EXERCISE DATA —
(* ===== verification/Transfers.v ===== *)
(** * Presigned uploads that overlap ([services/storage.rs])

    The two requests of a presigned upload as threads: the bytes sent against a
    signed grant, and the completion. Each looks at the row in one statement and
    acts on it in a later one; the runs here show what comes between. *)
From stdpp Require Import gmap.
From S2P Require Import Prelude RustStr Models Errors Platform World Crypto Disk StorageBackend BackendLaws.
From S2P Require Import Auth Schema AuthProofs Threads Orgs Storage StorageProofs OneShot.

Section Handlers.
Context {P : Platform} {B : StorageBackend} (cfg : AppConfig).

Definition accept_thread (storage_key : string) (expires : Z) (signature body : string) : Thread unit :=
  let^ ok := atom (verify_url_signature cfg "PUT" storage_key expires signature) in
  do^ check ok (Forbidden "Invalid or expired upload signature") in
  do^ check (str_len body <=? max_upload_bytes cfg)%Z
        (PayloadTooLarge ("Upload exceeds the " +:+ show_Z (max_upload_bytes cfg) +:+ " byte limit")) in
  let^ mime := atom (sql (sql_read (fun _ d => q_pending_mime storage_key d))) in
  let^ mime := atom (ok_or (NotFound "No pending upload for this key") mime) in
  atom (sb_put_bytes storage_key body mime).

Definition adopt_thread (file_id : Uuid) (record : FileRecord) (meta : ObjectMeta + AppError) : Thread FileRecord :=
  match meta with
  | inr _ => Done (Err (BadRequest "No uploaded object found for this reservation. Upload the bytes first."))
  | inl meta =>
      do^ check (negb (om_len meta =? 0)%Z) (BadRequest "Uploaded object is empty") in
      if (max_upload_bytes cfg <? om_len meta)%Z then
        do^ atom (attempt (sb_delete (f_storage_key record))) in
        do^ atom (sql (sql_delete_file file_id)) in
        Done (Err (PayloadTooLarge ("Uploaded object is " +:+ show_Z (om_len meta) +:+ " bytes, over the "
               +:+ show_Z (max_upload_bytes cfg) +:+ " byte limit")))
      else
        let^ updated := atom (sql (sql_mark_ready file_id (om_len meta))) in
        Done (Ok (unwrap_or record updated))
  end.

Definition complete_thread (file_id actor_id : Uuid) (role : string) : Thread FileRecord :=
  let^ record := atom (sql (sql_read (fun _ d => q_file file_id d))) in
  let^ record := atom (ok_or (NotFound "File not found") record) in
  do^ atom (authorize_write record actor_id role) in
  if f_status record =s "ready" then Done (Ok record)
  else
    let^ meta := atom (attempt (sb_head (f_storage_key record))) in
    adopt_thread file_id record meta.

Ltac same_run := rewrite ?run_tbind; apply bind_ext; [by rewrite ?run_atom, ?run_check | intros ? ?].

Lemma accept_thread_run key expires signature body w :
  run (accept_thread key expires signature body) w = accept_signed_upload cfg key expires signature body w.
Proof. unfold accept_thread. do 5 same_run. apply run_atom. Qed.

Lemma complete_thread_run fid actor role w :
  run (complete_thread fid actor role) w = complete_upload cfg fid actor role w.
Proof.
  unfold complete_thread. do 3 same_run. destruct (_ =s _); [done|]. same_run. unfold adopt_thread.
  match goal with |- context [match ?x with inl _ => _ | inr _ => _ end] => destruct x as [meta|e] end; [|done].
  same_run. destruct (_ <? _)%Z; by repeat same_run.
Qed.
End Handlers.

(** ** Runs *)

Module TransferExample.
Definition B : StorageBackend := LocalBackend "uploads".
Definition grant : string := @sign toy (url_signing_key Example.cfg) (signing_payload "PUT" "20.png" 2).
Definition upload (body : string) : Thread (unit + FileRecord) :=
  tbind (@accept_thread toy B Example.cfg "20.png" 2 grant body) (fun r => Done (Ok (inl r))).
Definition complete : Thread (unit + FileRecord) :=
  tbind (@complete_thread B Example.cfg 20%N 1%N "user") (fun r => Done (Ok (inr r))).
(** The reservation, with five bytes stored under its key. *)
Definition w : World := FileExample2.w "pending" {["uploads/20.png" := "12345"]}.
(** The upload has checked that the reservation is pending when it is completed. *)
Definition overwritten : System (unit + FileRecord) :=
  turns [0; 0; 0; 1; 1; 1; 1; 1; 0] (w, [upload "replaced"; complete]).
(** Two completions, one statement behind the other. *)
Definition twice : System (unit + FileRecord) := turns (concat (replicate 5 [0; 1])) (w, [complete; complete]).
End TransferExample.

(** A ready file's bytes are not final: an upload under way while the reservation is
    completed replaces them, and the size recorded and answered is not theirs. *)
Example bytes_replaced_after_completion :
  match snd TransferExample.overwritten with
  | [Done (Ok (inl tt)); Done (Ok (inr f))] =>
      f_status f = "ready" ∧ f_size_bytes f = 5%Z ∧
      w_disk (fst TransferExample.overwritten) !! "uploads/20.png" = Some "replaced" ∧
      q_ready_file 20%N (w_db (fst TransferExample.overwritten)) = Some f
  | _ => False
  end.
Proof. vm_compute. by split_and!. Qed.

(** Of two completions that overlap, the second is answered with the record as it
    was before either: still pending, and empty. *)
Example second_completion_stale :
  match snd TransferExample.twice with
  | [Done (Ok (inr f)); Done (Ok (inr g))] =>
      f_status f = "ready" ∧ f_size_bytes f = 5%Z ∧ f_status g = "pending" ∧ f_size_bytes g = 0%Z
  | _ => False
  end.
Proof. vm_compute. by split_and!. Qed.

WHAT YOU NEED TO DO — Where the string "TransferExample" turns up in a line of the data above, copy that whole line.

RESULT OF THE EXERCISE —
Module TransferExample.
End TransferExample.
  match snd TransferExample.overwritten with
      w_disk (fst TransferExample.overwritten) !! "uploads/20.png" = Some "replaced" ∧
      q_ready_file 20%N (w_db (fst TransferExample.overwritten)) = Some f
  match snd TransferExample.twice with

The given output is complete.